What I would give to be Elfriede, whose heart shifted so freely from distaste to love after the initial shock of the confession. What I would give to be Elfriede, just to be with the one I loved.

 

But that was fine. I could live without love. I’d accepted that by now. I wasn’t sure I could live without freedom.

 

 

 

 

 

***

 

 

 

 

 

Yet another day passed. I’d lost count.

 

At first, I filled my days with thoughts of my dilemma and ways to escape my trap. It made the time pass quickly, but it produced no results. Each idea ended with the lord’s gruesome death, followed immediately by the equally horrific deaths of those I loved.

 

I began to resent the idea that my mother was alive after all, that she had not died from illness, and that the specters had stopped their blades a mere hair’s breadth from touching her. And I hated myself for that. Especially since if it wasn’t her, it would surely have been another loved one.

 

My mind went numb after a while.

 

I didn’t see much of the lord. We dined together in the dining hall for breakfast, lunch, and dinner—at his orders. He tried to ask me about myself, about my thoughts on the castle, but he’d get frustrated at my silence and storm out. Eventually, he resigned himself to the same silence in which I had found refuge.

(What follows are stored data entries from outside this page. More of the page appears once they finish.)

Lemma unfinished_can_step p t k :
  pl_tasks p !! t = Some k → (∀ r, tk_phase k ≠ Ended r) → ∃ t' s p', act p (Step t' s) = Some p'.
Proof.
  intros Ht Hk.
  assert (Hstep : ∀ s q, task_step p t k s = Some q → ∃ t' s p', act p (Step t' s) = Some p').
  { intros s q Hs. exists t, s, q. simpl. by rewrite Ht. }
  unfold task_step in Hstep.
  destruct (tk_phase k) as [|i|i|i|i c|i c|i c|i c cached|i c|r] eqn:Ek.
  - by eapply (Hstep (Enter 0 [])).
  - destruct (locked p i) eqn:El; [by eapply locked_can_step|].
    eapply (Hstep Acquire). unfold acquire. by rewrite El.
  - destruct (locked p i) eqn:El; [by eapply locked_can_step|]. unfold locked in El. bool_inv.
    exfalso. enough (0 < tasks_with (λ ph, is_slot i (locks ph)) (pl_tasks p)) by lia.
    unfold tasks_with. assert (size (filter (λ kt : nat * task, is_slot i (locks (tk_phase kt.2)) = true) (pl_tasks p)) ≠ 0%nat); [|lia].
    intros E%map_size_empty_inv. assert (filter (λ kt : nat * task, is_slot i (locks (tk_phase kt.2)) = true) (pl_tasks p) !! t = Some k) as Hx.
    { apply map_lookup_filter_Some. split; [done|]. simpl. rewrite Ek. by apply bool_decide_eq_true. }
    by rewrite E, lookup_empty in Hx.
  - by eapply (Hstep (Dialed (Err ""))).
  - by eapply (Hstep Expire).
  - by eapply (Hstep (Opened (Ok tt) 0)).
  - by eapply (Hstep Get).
  - destruct cached as [j|]; [|by eapply (Hstep (Clear 0))].
    destruct (locked p j) eqn:El; [by eapply locked_can_step|].
    eapply (Hstep (Clear 0)). unfold clear. by rewrite El.
  - by eapply (Hstep (Finish 0)).
  - by destruct (Hk r).
Qed.
Definition refresh_peer_status s (synchronized : bool) (in_flight : Z) (env : update_env)
    : result SyncOutcome * ActiveShare :=
  match manifest_snapshot s with
  | (Err e, s) => (Err e, s)
  | (Ok snapshot, s) =>
      let outcome := with_unsupported (summarize_peer_outcomes (as_peer_schedule s))
                       (unsupported_symlink_count (ms_manifest snapshot)) in
      let confirmed := any_schedule (is_confirmed (as_manifest_generation s)) s in
      let failed := any_schedule (λ schedule, 0 <? sch_failures schedule) s in
      let assessed := assess_peers outcome confirmed in_flight in
      match update_runtime s (ue_now_ms env) (ue_pid env)
              (peers_status outcome assessed failed synchronized in_flight) (ue_write env) with
      | (Err e, s) => (Err e, s)
      | (Ok _, s) => (Ok outcome, s)
      end
  end.

(** ** Sessions in flight *)

Record PeerSessions := {
  pe_tasks : list EndpointId;
  pe_active : gset EndpointId;
}.
Definition PeerSessions_default : PeerSessions := {| pe_tasks := []; pe_active := ∅ |}.

Definition sessions_len (ps : PeerSessions) : Z := blen (pe_tasks ps).

Definition spawn (ps : PeerSessions) peer : PeerSessions :=
  if bool_decide (peer ∈ pe_active ps) then ps
  else {| pe_tasks := pe_tasks ps ++ [peer]; pe_active := {[peer]} ∪ pe_active ps |}.

Definition fill (ps : PeerSessions) s (now : Z) : result unit * PeerSessions * ActiveShare :=
  let available := saturating_sub MAX_CONCURRENT_PEERS (sessions_len ps) in
  if available =? 0 then (Ok tt, ps, s)
  else match due_peers s (pe_active ps) now with
       | (Err e, s) => (Err e, ps, s)
       | (Ok peers, s) => (Ok tt, foldl spawn ps (take (Z.to_nat available) peers), s)
       end.

(** [join_next]: the task that completes, the [choice]-th of those in flight. *)
Definition join_next (ps : PeerSessions) (choice : nat) : option (EndpointId * PeerSessions) :=
  let i := (choice mod length (pe_tasks ps))%nat in
  peer ← pe_tasks ps !! i;
  Some (peer, {| pe_tasks := delete i (pe_tasks ps); pe_active := pe_active ps |}).

(** [finish]; [None] is the [JoinError] of a task that panicked. *)
Definition finish (ps : PeerSessions) peer (completion : option bool) s (env : update_env)
    : result unit * PeerSessions * ActiveShare :=
  match completion with
  | None => (Err "peer synchronization task failed", ps, s)
  | Some synchronized =>
      let ps := {| pe_tasks := pe_tasks ps; pe_active := pe_active ps ∖ {[peer]} |} in
      match refresh_peer_status s synchronized (sessions_len ps) env with
      | (Err e, s) => (Err e, ps, s)
      | (Ok _, s) => (Ok tt, ps, s)
      end
  end.

(** ** One session *)

(** The environment of a session task: whether the endpoint closed before it started,
    the client, what the peer sent, the network changes meanwhile, the time and the
    random draw of the attempt. *)
Record task_env := {
  te_closed : bool;
  te_client : client_env;
  te_recv : bytes;
  te_retries : nat;
  te_now : Z;
  te_jitter : Z;
}.
(** The watcher reports an edit or loses it; reports of other accesses come at any time.  A
    session changes the directory and the share under the operation lock, and what it
    changes is reported or lost like an edit. *)
Inductive watch_step : watched → watched → Prop :=
| step_watch (root installed : result unit) s t w i q p lost :
    watch_step (Watched s t w i q p Unwatched lost)
      (let '(w, i) := start_watcher root installed w in Watched s t w i q p Idle lost)
| step_no_watch s t w i q p lost :
    watch_step (Watched s t w i q p Unwatched lost) (Watched s t w i q p Idle lost)
| step_edit t' report s t w (i : bool) q p ph lost :
    relevant report = true →
    watch_step (Watched s t w i q p ph lost)
      (Watched s t' w i (if i then q ++ [report] else q) p (edit ph) lost)
| step_lose t' s t w (i : bool) q p ph lost :
    watch_step (Watched s t w i q p ph lost) (Watched s t' w i q p (edit ph) true)
| step_session s' t' report s t w (i : bool) q p ph lost :
    (∀ edited, ph ≠ Scanning edited) → coherent s' → relevant report = true →
    watch_step (Watched s t w i q p ph lost)
      (Watched s' t' w i (if i then q ++ [report] else q) p ph lost)
| step_session_lose s' t' s t w (i : bool) q p ph lost :
    (∀ edited, ph ≠ Scanning edited) → coherent s' →
    watch_step (Watched s t w i q p ph lost) (Watched s' t' w i q p ph true)
| step_access report s t w i q p ph lost :
    watch_step (Watched s t w i q p ph lost) (Watched s t w i (q ++ [report]) p ph lost)
| step_report report s t w i q p ph lost :
    watch_step (Watched s t w i (report :: q) p ph lost)
      (let '(w, p) := on_report w p report in Watched s t w i q p ph lost)
| step_woken s t w i q p ph lost :
    watch_step (Watched s t w i q p ph lost) (Watched s t w i q false ph lost)
| step_check now s t w i q p lost :
    cfg_initial_sync_complete (as_config s) = true →
    watch_step (Watched s t w i q p Idle lost) (Watched s t w i q p (Checking now (wt_active w)) lost)
| step_load now watching s t w i q p lost :
    watch_step (Watched s t w i q p (Checking now watching) lost)
      (Watched s t w i q p (if is_due w now watching then Due else Idle) lost)
| step_clear s t w i q p lost :
    watch_step (Watched s t w i q p Due lost) (Watched s t (take_dirty w) i q p Cleared lost)
| step_lock s t w i q p lost :
    watch_step (Watched s t w i q p Cleared lost) (Watched s t w i q p (Scanning false) false)
| step_scan (env : scan_env) (seen : tree) (hidden : bool) r s' s t w i q p edited lost :
    cuts (sn_manifest env) → (edited = false → still env t seen) →
    (hidden = false → visible s seen) → scan_with env s seen = (r, s') →
    watch_step (Watched s t w i q p (Scanning edited) lost)
      (Watched s' t (end_scan r (sn_end env) w) i q p Idle (lost || hidden)).

(** Without flags to wait for, a scan is due after the interval. *)
Lemma due_if_noticed w now :
  wt_dirty w = true ∨ wt_active w = false →
  (∀ last, wt_last_scan w = Some last → last + 5000 ≤ now) → is_due w now (wt_active w) = true.
Proof.
  unfold is_due, scan_due. intros Hw Hl. destruct (wt_last_scan w) as [last|]; [|done].
  specialize (Hl last eq_refl). unfold elapsed_since, saturating_sub.
  assert (E : (SYNC_INTERVAL <=? Z.max 0 (now - last)) = true) by (apply Z.leb_le; unfold SYNC_INTERVAL; lia).
  destruct Hw as [->| ->]; rewrite E; [done|apply orb_true_r].
Qed.
Lemma due_after_minute w now :
  (∀ last, wt_last_scan w = Some last → last + 60000 ≤ now) → is_due w now (wt_active w) = true.
Proof.
  unfold is_due, scan_due. intros Hl. destruct (wt_last_scan w) as [last|]; [|done].
  specialize (Hl last eq_refl). unfold elapsed_since, saturating_sub. apply orb_true_iff. right.
  apply Z.leb_le. unfold SYNC_INTERVAL, FULL_SCAN_INTERVAL. destruct (wt_active w); lia.
Qed.

(** A share that was just loaded. *)
Definition loaded (x : watched) : Prop :=
  coherent (wd_share x) ∧ wd_watch x = watch_default ∧ wd_installed x = false ∧
  wd_reports x = [] ∧ wd_phase x = Unwatched ∧ wd_missed x = false.

(** ** Invariant *)

(** The manifest of the share describes its directory. *)
Definition described s t : Prop :=
  ∃ snapshot unknown, (manifest_snapshot s).1 = Ok snapshot ∧ describes t unknown (ms_manifest snapshot).

(** A report that will make a scan due. *)
Definition reported (reports : list (result Event)) : Prop :=
  Exists (λ report, relevant report = true) reports.
(** A scan is due, or a report will make it so. *)
Definition noticed w (reports : list (result Event)) : Prop :=
  wt_dirty w = true ∨ reported reports.

Record watch_ok (x : watched) : Prop := {
  wo_coherent : coherent (wd_share x);
  wo_inactive : wd_installed x = false → wt_active (wd_watch x) = false;
  wo_phase : wd_installed x = true →
    match wd_phase x with
    | Unwatched | Cleared => True
    | Scanning edited =>
        edited = true → noticed (wd_watch x) (wd_reports x) ∨ wd_missed x = true
    | Idle | Checking _ _ | Due =>
        noticed (wd_watch x) (wd_reports x) ∨ wd_missed x = true ∨ described (wd_share x) (wd_tree x)
    end;
  wo_unwatched : wd_phase x = Unwatched → wt_dirty (wd_watch x) = true ∧ wd_installed x = false;
}.

Lemma noticed_app w q report : noticed w q → noticed w (q ++ [report]).
Proof. intros [Hd|He]; [by left|right]. apply Exists_app. by left. Qed.
Lemma noticed_edit w q report : relevant report = true → noticed w (q ++ [report]).
Proof. intros Hr. right. apply Exists_app. right. by apply Exists_cons_hd. Qed.

(** The callback never loses a relevant report. *)
Lemma noticed_report w q woken report :
  noticed w (report :: q) → noticed (on_report w woken report).1 q.
Proof.
  unfold noticed. simpl. intros [->|He]; [by left|]. apply Exists_cons in He as [->|He]; [left|by right].
  by rewrite orb_true_r.
Qed.

Lemma scan_with_coherent env s t r s' :
  cuts (sn_manifest env) → coherent s → scan_with env s t = (r, s') → coherent s'.
Proof.
  intros Hcut Hc E. unfold scan_with in E.
  pose proof (scan_coherent s t (sn_root env) (sn_reads env) (sn_now_ms env) (sn_status_ms env)
    (sn_pid env) (sn_clock env) (sn_manifest env) (sn_status env) Hcut Hc) as Hs. by rewrite E in Hs.
Qed.

Lemma scan_described env s t s' :
  coherent s → still env t t → visible s t → scan_with env s t = (Ok tt, s') → described s' t.
Proof.
  intros Hc [_ Hroot Ht Hq] Hv Hrun.
  destruct (scan_stored _ _ _ _ _ _ _ _ _ _ _ Hc Hrun) as [previous Hp].
  destruct (scan_describes s s' t (sn_root env) (sn_reads env) (sn_now_ms env) (sn_status_ms env)
    (sn_pid env) (sn_clock env) (sn_manifest env) (sn_status env) previous) as (snapshot & Hs & Hd); auto.
  exists snapshot, (unknown_permissions previous). by rewrite Hs.
Qed.

(** The condition on the phase only needs the reports to stay noticed. *)
Lemma phase_mono s t w w' q q' ph lost :
  (noticed w q → noticed w' q') →
  match ph with
  | Unwatched | Cleared => True
  | Scanning edited => edited = true → noticed w q ∨ lost = true
  | Idle | Checking _ _ | Due => noticed w q ∨ lost = true ∨ described s t
  end →
  match ph with
  | Unwatched | Cleared => True
  | Scanning edited => edited = true → noticed w' q' ∨ lost = true
  | Idle | Checking _ _ | Due => noticed w' q' ∨ lost = true ∨ described s t
  end.
Proof. intros Hn. destruct ph; naive_solver. Qed.

Lemma watch_step_ok x y : watch_step x y → watch_ok x → watch_ok y.
Proof.
  intros Hstep [Hc Ha Hp Hu]. destruct Hstep; simpl in *.
  - destruct (Hu eq_refl) as [Hd Hi]. destruct root as [u|]; [destruct installed as [v|]|]; simpl;
      (split; simpl; [done|by auto|by intros; left; left|done]).
  - destruct (Hu eq_refl) as [Hd Hi]. split; simpl; [done|done|by intros; left; left|done].
  - split; simpl; [done|done| |by destruct ph].
    intros ->. destruct ph; simpl; auto using noticed_edit.
  - split; simpl; [done|done| |by destruct ph]. intros Hi. destruct ph; simpl; auto.
  - split; simpl; [done|done| |done].
    intros ->. destruct ph as [| | | | |edited]; simpl; auto using noticed_edit.
  - split; simpl; [done|done| |done]. intros Hi. destruct ph; simpl; auto.
  - split; simpl; [done|done| |done]. intros Hi. eapply phase_mono; [apply noticed_app|by apply Hp].
  - split; simpl; [done|intros Hi; by rewrite (Ha Hi)| |intros E; by destruct (Hu E) as [-> Hi]].
    intros Hi. eapply phase_mono; [apply (noticed_report w q p report)|by apply Hp].
  - by split.
  - by split.
  - split; simpl; [done|done| |by destruct (is_due _ _ _)]. intros Hi. specialize (Hp Hi).
    by destruct (is_due _ _ _).
  - by split.
  - by split.
  - split; simpl.
    + by eapply scan_with_coherent.
    + intros Hi. specialize (Ha Hi). by destruct r.
    + intros Hi. specialize (Hp Hi). destruct r as [[]|e]; [|left; by left].
      destruct edited; [destruct (Hp eq_refl) as [?| ->]; by auto|].
      destruct hidden; [right; left; apply orb_true_r|].
      match goal with Hs : false = false → still _ _ _ |- _ => destruct (Hs eq_refl); subst end.
      right. right. eapply scan_described; eauto.
    + done.
Qed.

Lemma watch_run_ok x y : loaded x → rtc watch_step x y → watch_ok y.
Proof.
  intros (Hc & Hw & Hi & Hq & Hph & _) Hrun.
  assert (Hx : watch_ok x) by (split; rewrite ?Hw, ?Hi, ?Hph; done).
  clear Hc Hw Hi Hq Hph. induction Hrun; eauto using watch_step_ok.
Qed.

(** ** The sequential scan *)

Lemma reports_steps reports s t w i q p ph lost :
  rtc watch_step (Watched s t w i (reports ++ q) p ph lost)
    (let '(w, p) := on_reports (w, p) reports in Watched s t w i q p ph lost).
Proof.
  revert w p. induction reports as [|report reports IH]; intros w p; simpl; [done|].
  eapply rtc_l; [apply step_report|]. destruct (on_report w p report) as [w' p']. apply IH.
Qed.

(** A call of [scan_active_share] is a run of the machine. *)
Lemma scan_active_share_steps env reports s t w i q p lost :
  cuts (sn_manifest env) → still env t t → visible s t →
  let '(r, s', w', p') := scan_active_share env reports p s t w in
  ∃ q' lost', rtc watch_step (Watched s t w i (reports ++ q) p Idle lost) (Watched s' t w' i q' p' Idle lost') ∧
    q' = match r with Ok false => reports ++ q | _ => q end ∧
    lost' = match r with Ok false => lost | _ => false end.
Proof.
  intros Hcut Hstill Hv. unfold scan_active_share.
  destruct (cfg_initial_sync_complete (as_config s)) eqn:Ec; simpl;
    [|exists (reports ++ q), lost; by split].
  destruct (is_due w (sn_start env) (wt_active w)) eqn:Ed; [|exists (reports ++ q), lost; by split].
  destruct (scan_with env s t) as [r s'] eqn:Es. 
  pose proof (reports_steps reports s t (take_dirty w) i q p (Scanning false) false) as Hreports.
  destruct (on_reports (take_dirty w, p) reports) as [w' p'].
  exists q, false. split; [|by destruct r].
  eapply rtc_l; [by apply step_check|]. eapply rtc_l; [by apply (step_load (sn_start env))|]. rewrite Ed.
  eapply rtc_l; [apply step_clear|]. eapply rtc_l; [apply step_lock|].
  eapply rtc_r; [exact Hreports|]. by eapply (step_scan env t false).
Qed.
(* ===== verification/Connectivity.v ===== *)
(** * Connectivity changes (src/network/connectivity.rs)

    The monitor that retries the peers of all shares when the addresses of the device
    change or a relay connects.  Its waits are the events of a machine: an update of the
    addresses or of the connected relays, which fails when the endpoint goes away, and
    the timer of the next retry.  Instants are milliseconds. *)

From S2P Require Import Prelude Collections Bytes External Reference Framing Clock Types Peers ManifestPath Manifest Merge Storage Digest Scheduling State.

Definition RECOVERY_COOLDOWN : Z := 5000.

Section connectivity.
Context `{HexCodec, Iroh}.
Implicit Types s : ActiveShare.

(** The variables of the monitor, the registered shares and the permit of [sync_notify]. *)
Record monitor := {
  mo_running : bool;
  mo_pending : bool;
  mo_relays : gset bytes;
  mo_next_retry : Z;
  mo_shares : list ActiveShare;
  mo_woken : bool;
}.
Implicit Types m : monitor.

Definition start_monitor (relays : gset bytes) (now : Z) (shares : list ActiveShare) : monitor := {|
  mo_running := true; mo_pending := false; mo_relays := relays; mo_next_retry := now;
  mo_shares := shares; mo_woken := false |}.

(** What the [select!] finds; [None] is a failed update.  [RetryTimer now after]: the timer
    fires at [now], and the retries are done [after].  [ShareChanges] is what other tasks
    do to a share meanwhile. *)
Inductive monitor_event :=
| EndpointGone
| AddressesUpdated (updated : option unit)
| RelaysUpdated (updated : option (gset bytes))
| RetryTimer (now after : Z)
| ShareChanges (i : nat) (s : ActiveShare).

Definition stop_monitor m : monitor := {|
  mo_running := false; mo_pending := mo_pending m; mo_relays := mo_relays m;
  mo_next_retry := mo_next_retry m; mo_shares := mo_shares m; mo_woken := mo_woken m |}.

Definition monitor_step m (event : monitor_event) : option monitor :=
  if negb (mo_running m) then None
  else
    match event with
    | EndpointGone | AddressesUpdated None | RelaysUpdated None => Some (stop_monitor m)
    | AddressesUpdated (Some _) => Some {|
        mo_running := true; mo_pending := true; mo_relays := mo_relays m;
        mo_next_retry := mo_next_retry m; mo_shares := mo_shares m; mo_woken := mo_woken m |}
    | RelaysUpdated (Some updated) => Some {|
        mo_running := true; mo_pending := mo_pending m || negb (bool_decide (updated ⊆ mo_relays m));
        mo_relays := updated; mo_next_retry := mo_next_retry m; mo_shares := mo_shares m;
        mo_woken := mo_woken m |}
    | RetryTimer now after =>
        if negb (mo_pending m) || (now <? mo_next_retry m) || (after <? now) then None
        else Some {|
          mo_running := true; mo_pending := false; mo_relays := mo_relays m;
          mo_next_retry := after + RECOVERY_COOLDOWN; mo_shares := retry_peers <$> mo_shares m;
          mo_woken := true |}
    | ShareChanges i s => Some {|
        mo_running := true; mo_pending := mo_pending m; mo_relays := mo_relays m;
        mo_next_retry := mo_next_retry m; mo_shares := <[i := s]> (mo_shares m); mo_woken := mo_woken m |}
    end.

Fixpoint run_monitor m (events : list monitor_event) : option monitor :=
  match events with
  | [] => Some m
  | event :: events => m ← monitor_step m event; run_monitor m events
  end.

(** ** Specification *)

(** The instants of the retries. *)
Definition retries (events : list monitor_event) : list Z :=
  omap (λ event, match event with RetryTimer now _ => Some now | _ => None end) events.

(** Retries keep the cooldown. *)
Fixpoint spaced (from : Z) (times : list Z) : Prop :=
  match times with
  | [] => True
  | t :: times => from ≤ t ∧ spaced (t + RECOVERY_COOLDOWN) times
  end.

(** The device got new addresses, or a relay that was not connected. *)
Definition is_change m (event : monitor_event) : Prop :=
  match event with
  | AddressesUpdated (Some _) => True
  | RelaysUpdated (Some updated) => ∃ url, url ∈ updated ∧ url ∉ mo_relays m
  | _ => False
  end.

(** An attempt that started under the network generation [g] ends. *)
Definition attempt : Type := EndpointId * Z * option SyncOutcome * Z * Z.
Definition record_old (g : Z) s (a : attempt) : ActiveShare :=
  let '(peer, generation, outcome, now, jitter) := a in
  record_peer_attempt s peer generation g outcome now jitter.

(** ** Lemmas *)

Lemma spaced_mono from from' times : from' ≤ from → spaced from times → spaced from' times.
Proof. destruct times; simpl; [done|]. intros ? [? ?]. split; [lia|done]. Qed.

Lemma monitor_step_spaced m event m' events :
  monitor_step m event = Some m' → spaced (mo_next_retry m') (retries events) →
  spaced (mo_next_retry m) (retries (event :: events)).
Proof.
  unfold monitor_step. destruct (negb (mo_running m)); [done|].
  destruct event as [|[]|[]|now after|i s]; simpl; try (by intros [= <-]).
  destruct (_ || _) eqn:Eg; [done|]. bool_inv. intros [= <-]. simpl. intros Hs. split; [lia|].
  eapply spaced_mono; [|done]. lia.
Qed.

Lemma run_monitor_spaced m events m' :
  run_monitor m events = Some m' → spaced (mo_next_retry m) (retries events).
Proof.
  revert m. induction events as [|event events IH]; intros m; simpl; [done|].
  intros (m1 & Hs & Hr)%bind_Some. by eapply monitor_step_spaced; [|apply IH].
Qed.

Lemma run_monitor_app m pre post m' :
  run_monitor m (pre ++ post) = Some m' ↔ ∃ m1, run_monitor m pre = Some m1 ∧ run_monitor m1 post = Some m'.
Proof.
  revert m. induction pre as [|event pre IH]; intros m; simpl; [naive_solver|].
  destruct (monitor_step m event) as [m1|]; simpl; [apply IH|naive_solver].
Qed.

(** A change is pending until a retry. *)
Lemma monitor_step_change m event m' : monitor_step m event = Some m' → is_change m event → mo_pending m' = true.
Proof.
  unfold monitor_step. destruct (negb (mo_running m)); [done|].
  destruct event as [|[]|[updated|]|now after|i s]; simpl; try done; intros [= <-]; simpl; [done|].
  intros (url & Hin & Hnot). apply orb_true_iff. right. rewrite bool_decide_false; [done|]. set_solver.
Qed.
Lemma monitor_step_pending m event m' :
  monitor_step m event = Some m' → mo_pending m = true → retries [event] = [] → mo_pending m' = true.
Proof.
  unfold monitor_step. destruct (negb (mo_running m)); [done|].
  destruct event as [|[]|[updated|]|now after|i s]; simpl; try done; intros [= <-]; simpl; try done.
  by intros ->.
Qed.
Lemma run_monitor_pending m events m' :
  run_monitor m events = Some m' → mo_pending m = true → retries events = [] → mo_pending m' = true.
Proof.
  revert m. induction events as [|event events IH]; intros m; simpl; [by intros [= <-]|].
  intros (m1 & Hs & Hr)%bind_Some Hp He.
  apply (IH m1); [done| |by destruct event]. eapply monitor_step_pending; [done..|by destruct event].
Qed.

(** No peer has to wait. *)
Definition all_due s : Prop := ∀ peer now generation, peer_due (as_peer_schedule s) now generation peer = true.

Lemma all_due_retry s : all_due (retry_peers s).
Proof.
  intros peer now generation. unfold peer_due. simpl. rewrite lookup_fmap.
  destruct (as_peer_schedule s !! peer); [|done]. apply orb_true_r.
Qed.
Lemma fetch_add_ne z : fetch_add z ≠ z.
Proof. unfold fetch_add. pose proof (Z.div_mod (z + 1) (2 ^ 64)). lia. Qed.

Lemma all_due_old g s a :
  all_due s → as_network_generation s ≠ g →
  all_due (record_old g s a) ∧ as_network_generation (record_old g s a) = as_network_generation s.
Proof.
  intros Hd Hg. destruct a as [[[[peer generation] outcome] now] jitter]. simpl. split; [|done].
  unfold record_peer_attempt. rewrite (proj2 (Z.eqb_neq _ _)) by done.
  intros q t k. unfold peer_due. simpl. destruct (decide (peer = q)) as [<-|Hq].
  - rewrite lookup_insert_eq. apply orb_true_r.
  - rewrite lookup_insert_ne by done. apply Hd.
Qed.

Lemma all_due_attempts g s attempts :
  all_due s → as_network_generation s ≠ g → all_due (foldl (record_old g) s attempts).
Proof.
  revert s. induction attempts as [|a attempts IH]; intros s Hd Hg; simpl; [done|].
  destruct (all_due_old g s a Hd Hg) as [Hd' Hg']. apply IH; [done|congruence].
Qed.

(** ** Properties *)

(** C17: a change of the network is acted upon once, soon, and for good.  Retries are at
    least five seconds apart.  After new addresses or a new relay a retry is pending
    until it is done, and possible as soon as the cooldown is over.  After it every peer
    of every share is due, and stays due whatever attempts that started before the
    change report afterwards. *)
Theorem network_changes_are_retried (relays : gset bytes) (start : Z) (shares : list ActiveShare)
    (events : list monitor_event) m (Hrun : run_monitor (start_monitor relays start shares) events = Some m) :
  spaced start (retries events) ∧
  (∀ pre event post m1, events = pre ++ event :: post →
     run_monitor (start_monitor relays start shares) pre = Some m1 → is_change m1 event →
     retries post = [] → mo_pending m = true) ∧
  (∀ now after, mo_running m = true → mo_pending m = true → mo_next_retry m ≤ now ≤ after →
     ∃ m', monitor_step m (RetryTimer now after) = Some m' ∧ mo_woken m' = true ∧
       ∀ i s, mo_shares m !! i = Some s → ∃ s', mo_shares m' !! i = Some s' ∧
         ∀ attempts, all_due (foldl (record_old (as_network_generation s)) s' attempts)).
Proof.
  split_and!.
  - by apply run_monitor_spaced in Hrun.
  - intros pre event post m1 -> Hpre Hc Hpost. apply run_monitor_app in Hrun as (m2 & Hpre' & Hrest).
    assert (m2 = m1) as -> by congruence. simpl in Hrest. apply bind_Some in Hrest as (m3 & Hs & Hr).
    eapply run_monitor_pending; [done| |done]. by eapply monitor_step_change.
  - intros now after Hr Hp Ht. unfold monitor_step. rewrite Hr, Hp. simpl.
    rewrite (proj2 (Z.ltb_ge now _)), (proj2 (Z.ltb_ge after _)) by lia. simpl.
    eexists. split; [done|]. split; [done|]. simpl. intros i s Hs. rewrite list_lookup_fmap, Hs. simpl.
    eexists. split; [done|]. intros attempts.
    apply all_due_attempts; [apply all_due_retry|]. simpl. apply fetch_add_ne.
Qed.
End connectivity.

(** ** A change *)

Import Ref.

Definition ex_monitored : ActiveShare := ex_active.
Definition ex_events : list monitor_event :=
  [RelaysUpdated (Some {[bs "relay"]}); RetryTimer 10 11; AddressesUpdated (Some tt)].

Definition ex_monitor (events : list monitor_event) : option monitor :=
  run_monitor (start_monitor ∅ 0 [ex_monitored]) events.
Definition ex_next_retry (o : option monitor) : option Z := mo_next_retry <$> o.

Lemma network_changes_are_retried_witness :
  ∃ m, ex_monitor ex_events = Some m ∧ mo_pending m = true ∧ mo_next_retry m = 5011 ∧
    spaced 0 (retries ex_events).
Proof.
  assert (Hn : ex_next_retry (ex_monitor ex_events) = Some 5011) by (vm_compute; reflexivity).
  assert (Hn' : ex_next_retry (ex_monitor (take 2 ex_events)) = Some 5011) by (vm_compute; reflexivity).
  destruct (ex_monitor ex_events) as [m|] eqn:Hrun; [|discriminate Hn].
  destruct (ex_monitor (take 2 ex_events)) as [m1|] eqn:Hpre; [|discriminate Hn'].
  exists m. split; [reflexivity|].
  pose proof (network_changes_are_retried ∅ 0 [ex_monitored] ex_events m Hrun) as (Hs & Hc & _).
  split; [|split; [injection Hn as E; exact E|exact Hs]].
  exact (Hc (take 2 ex_events) (AddressesUpdated (Some tt)) [] m1 eq_refl Hpre I eq_refl).
Defined.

We ate together, neither one of us saying a word.

 

I was given free reign of the castle, except I wasn’t allowed to set foot on the third floor. The top of the second staircase was guarded by five specters anytime I thought myself alone and able to sneak up the stairs. Morning or night, they just stood there, staring above my head, their legs slightly parted and their hands clutched behind their backs. They moved only when I attempted to climb under their legs or fit between them—then all of a sudden they were fast as hares, blocking my path. At last, I gave up. The obstructed entryway meant I couldn’t visit my mother, whose prison was the only place I could possibly wish to go in the dank and dreary castle. This made me even angrier and more eager not to please. I shut myself away in my room between meals.

 

When the snows came and blocked even the view of the village from my room’s window, it felt fitting. I was trapped in a place from which I could reach no one I loved.